*** Opening WORKING DATA ***

(** ** Missing curve and named solvers *)

(** Extra X16.  For a discrete model with at least one variable, when the
    solver's properties have no entry [minimum_time_limit],
    [min_time_limit], and [sample_dqm] without a time limit, raise
    [KeyError] for that key, and nothing is serialised or sent. *)
Theorem X16_sample_dqm_without_curve dqm self props self' :
  dqm_num_variables dqm <> 0 ->
  LeapHybridSampler.properties self = (Ok props, self') ->
  props !! "minimum_time_limit" = None ->
  LeapHybridDQMSampler.min_time_limit dqm self = (Raise (KeyError "minimum_time_limit"), self') /\
  (forall compressed kwargs,
      LeapHybridDQMSampler.sample_dqm dqm PNone compressed kwargs self
      = (Raise (KeyError "minimum_time_limit"), self')) /\
  trace self' = trace self.
Proof.
  intros Hn Hp Hk.
  assert (LeapHybridDQMSampler.min_time_limit dqm self
          = (Raise (KeyError "minimum_time_limit"), self')) as Hm.
  { unfold LeapHybridDQMSampler.min_time_limit.
    rewrite bool_decide_eq_false_2 by exact Hn.
    unfold mbind at 1. unfold M_bind at 1. cbn [mret M_ret].
    change LeapHybridDQMSampler.properties with LeapHybridSampler.properties.
    unfold mbind at 1. unfold M_bind at 1. rewrite Hp.
    unfold mbind, M_bind, lift, getitem. rewrite Hk. reflexivity. }
  split; [exact Hm|]. split.
  - intros compressed kwargs. rewrite sample_dqm_run. cbv zeta. rewrite Hm. reflexivity.
  - pose proof (properties_trace self) as Ht. rewrite Hp in Ht. exact Ht.
Qed.

(** Instance of X16: the docstring's meal model on a solver without a curve. *)
Lemma X16_witness :
  LeapHybridDQMSampler.sample_dqm demo_dqm PNone false ∅
                                  (sampler_with bare_properties (demo_sampleset 3))
  = (Raise (KeyError "minimum_time_limit"), sampler_with bare_properties (demo_sampleset 3)).
Proof.
  destruct (X16_sample_dqm_without_curve demo_dqm
              (sampler_with bare_properties (demo_sampleset 3)) bare_properties _
              ltac:(discriminate) eq_refl eq_refl) as (_ & Hn & _).
  apply Hn.
Defined.

(** Extra X17.  For a solver given by name the filter checks are skipped and
    the name is passed on unchanged; the resolved solver is then checked
    after the connection is made: a category other than hybrid raises
    [ValueError] in both constructors, a hybrid solver that lacks the
    sampler's problem type raises [ValueError] naming that type, and
    otherwise the sampler is returned bound to that client and solver. *)
Theorem X17_named_solver_is_validated name fc cc config c s :
  fc (SelName name) cc (with_client_default config) = Ok c ->
  client_get_solver c = Ok s ->
  (eq_str (get (solver_properties s) "category") "hybrid" = false ->
   LeapHybridSampler.__init__ fc (SelName name) cc config
   = (Raise (ValueError (Msg "selected solver is not a hybrid solver.")), SelName name) /\
   LeapHybridDQMSampler.__init__ fc (SelName name) cc config
   = (Raise (ValueError (Msg "selected solver is not a hybrid solver.")), SelName name)) /\
  (eq_str (get (solver_properties s) "category") "hybrid" = true ->
   ("bqm" ∉ solver_supported_problem_types s ->
    LeapHybridSampler.__init__ fc (SelName name) cc config
    = (Raise (ValueError (Msg "selected solver does not support the 'bqm' problem type.")),
       SelName name)) /\
   ("dqm" ∉ solver_supported_problem_types s ->
    LeapHybridDQMSampler.__init__ fc (SelName name) cc config
    = (Raise (ValueError (Msg "selected solver does not support the 'dqm' problem type.")),
       SelName name)) /\
   ("bqm" ∈ solver_supported_problem_types s ->
    LeapHybridSampler.__init__ fc (SelName name) cc config
    = (Ok (constructed c s), SelName name)) /\
   ("dqm" ∈ solver_supported_problem_types s ->
    LeapHybridDQMSampler.__init__ fc (SelName name) cc config
    = (Ok (constructed c s), SelName name))).
Proof.
  intros Hc Hs.
  rewrite (init_accepted_bqm fc (SelName name) (SelName name) cc config eq_refl).
  rewrite (init_accepted_dqm fc (SelName name) (SelName name) cc config eq_refl).
  unfold resolve. rewrite Hc, Hs. split.
  - intros ->. split; reflexivity.
  - intros ->. cbn [negb]. repeat split.
    + intros H. rewrite bool_decide_eq_false_2 by exact H. reflexivity.
    + intros H. rewrite bool_decide_eq_false_2 by exact H. reflexivity.
    + intros H. rewrite bool_decide_eq_true_2 by exact H. reflexivity.
    + intros H. rewrite bool_decide_eq_true_2 by exact H. reflexivity.
Qed.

*** Closing WORKING DATA ***

• YOUR OBJECTIVE:
Output all records exactly, with nothing added or dropped.

• RESPONSE TO THIS EXERCISE:
(** ** Missing curve and named solvers *)

(** Extra X16.  For a discrete model with at least one variable, when the
    solver's properties have no entry [minimum_time_limit],
    [min_time_limit], and [sample_dqm] without a time limit, raise
    [KeyError] for that key, and nothing is serialised or sent. *)
Theorem X16_sample_dqm_without_curve dqm self props self' :
  dqm_num_variables dqm <> 0 ->
  LeapHybridSampler.properties self = (Ok props, self') ->
  props !! "minimum_time_limit" = None ->
  LeapHybridDQMSampler.min_time_limit dqm self = (Raise (KeyError "minimum_time_limit"), self') /\
  (forall compressed kwargs,
      LeapHybridDQMSampler.sample_dqm dqm PNone compressed kwargs self
      = (Raise (KeyError "minimum_time_limit"), self')) /\
  trace self' = trace self.
Proof.
  intros Hn Hp Hk.
  assert (LeapHybridDQMSampler.min_time_limit dqm self
          = (Raise (KeyError "minimum_time_limit"), self')) as Hm.
  { unfold LeapHybridDQMSampler.min_time_limit.
    rewrite bool_decide_eq_false_2 by exact Hn.
    unfold mbind at 1. unfold M_bind at 1. cbn [mret M_ret].
    change LeapHybridDQMSampler.properties with LeapHybridSampler.properties.
    unfold mbind at 1. unfold M_bind at 1. rewrite Hp.
    unfold mbind, M_bind, lift, getitem. rewrite Hk. reflexivity. }
  split; [exact Hm|]. split.
  - intros compressed kwargs. rewrite sample_dqm_run. cbv zeta. rewrite Hm. reflexivity.
  - pose proof (properties_trace self) as Ht. rewrite Hp in Ht. exact Ht.
Qed.

(** Instance of X16: the docstring's meal model on a solver without a curve. *)
Lemma X16_witness :
  LeapHybridDQMSampler.sample_dqm demo_dqm PNone false ∅
                                  (sampler_with bare_properties (demo_sampleset 3))
  = (Raise (KeyError "minimum_time_limit"), sampler_with bare_properties (demo_sampleset 3)).
Proof.
  destruct (X16_sample_dqm_without_curve demo_dqm
              (sampler_with bare_properties (demo_sampleset 3)) bare_properties _
              ltac:(discriminate) eq_refl eq_refl) as (_ & Hn & _).
  apply Hn.
Defined.

(** Extra X17.  For a solver given by name the filter checks are skipped and
    the name is passed on unchanged; the resolved solver is then checked
    after the connection is made: a category other than hybrid raises
    [ValueError] in both constructors, a hybrid solver that lacks the
    sampler's problem type raises [ValueError] naming that type, and
    otherwise the sampler is returned bound to that client and solver. *)
Theorem X17_named_solver_is_validated name fc cc config c s :
  fc (SelName name) cc (with_client_default config) = Ok c ->
  client_get_solver c = Ok s ->
  (eq_str (get (solver_properties s) "category") "hybrid" = false ->
   LeapHybridSampler.__init__ fc (SelName name) cc config
   = (Raise (ValueError (Msg "selected solver is not a hybrid solver.")), SelName name) /\
   LeapHybridDQMSampler.__init__ fc (SelName name) cc config
   = (Raise (ValueError (Msg "selected solver is not a hybrid solver.")), SelName name)) /\
  (eq_str (get (solver_properties s) "category") "hybrid" = true ->
   ("bqm" ∉ solver_supported_problem_types s ->
    LeapHybridSampler.__init__ fc (SelName name) cc config
    = (Raise (ValueError (Msg "selected solver does not support the 'bqm' problem type.")),
       SelName name)) /\
   ("dqm" ∉ solver_supported_problem_types s ->
    LeapHybridDQMSampler.__init__ fc (SelName name) cc config
    = (Raise (ValueError (Msg "selected solver does not support the 'dqm' problem type.")),
       SelName name)) /\
   ("bqm" ∈ solver_supported_problem_types s ->
    LeapHybridSampler.__init__ fc (SelName name) cc config
    = (Ok (constructed c s), SelName name)) /\
   ("dqm" ∈ solver_supported_problem_types s ->
    LeapHybridDQMSampler.__init__ fc (SelName name) cc config
    = (Ok (constructed c s), SelName name))).
Proof.
  intros Hc Hs.
  rewrite (init_accepted_bqm fc (SelName name) (SelName name) cc config eq_refl).
  rewrite (init_accepted_dqm fc (SelName name) (SelName name) cc config eq_refl).
  unfold resolve. rewrite Hc, Hs. split.
  - intros ->. split; reflexivity.
  - intros ->. cbn [negb]. repeat split.
    + intros H. rewrite bool_decide_eq_false_2 by exact H. reflexivity.
    + intros H. rewrite bool_decide_eq_false_2 by exact H. reflexivity.
    + intros H. rewrite bool_decide_eq_true_2 by exact H. reflexivity.
    + intros H. rewrite bool_decide_eq_true_2 by exact H. reflexivity.
Qed.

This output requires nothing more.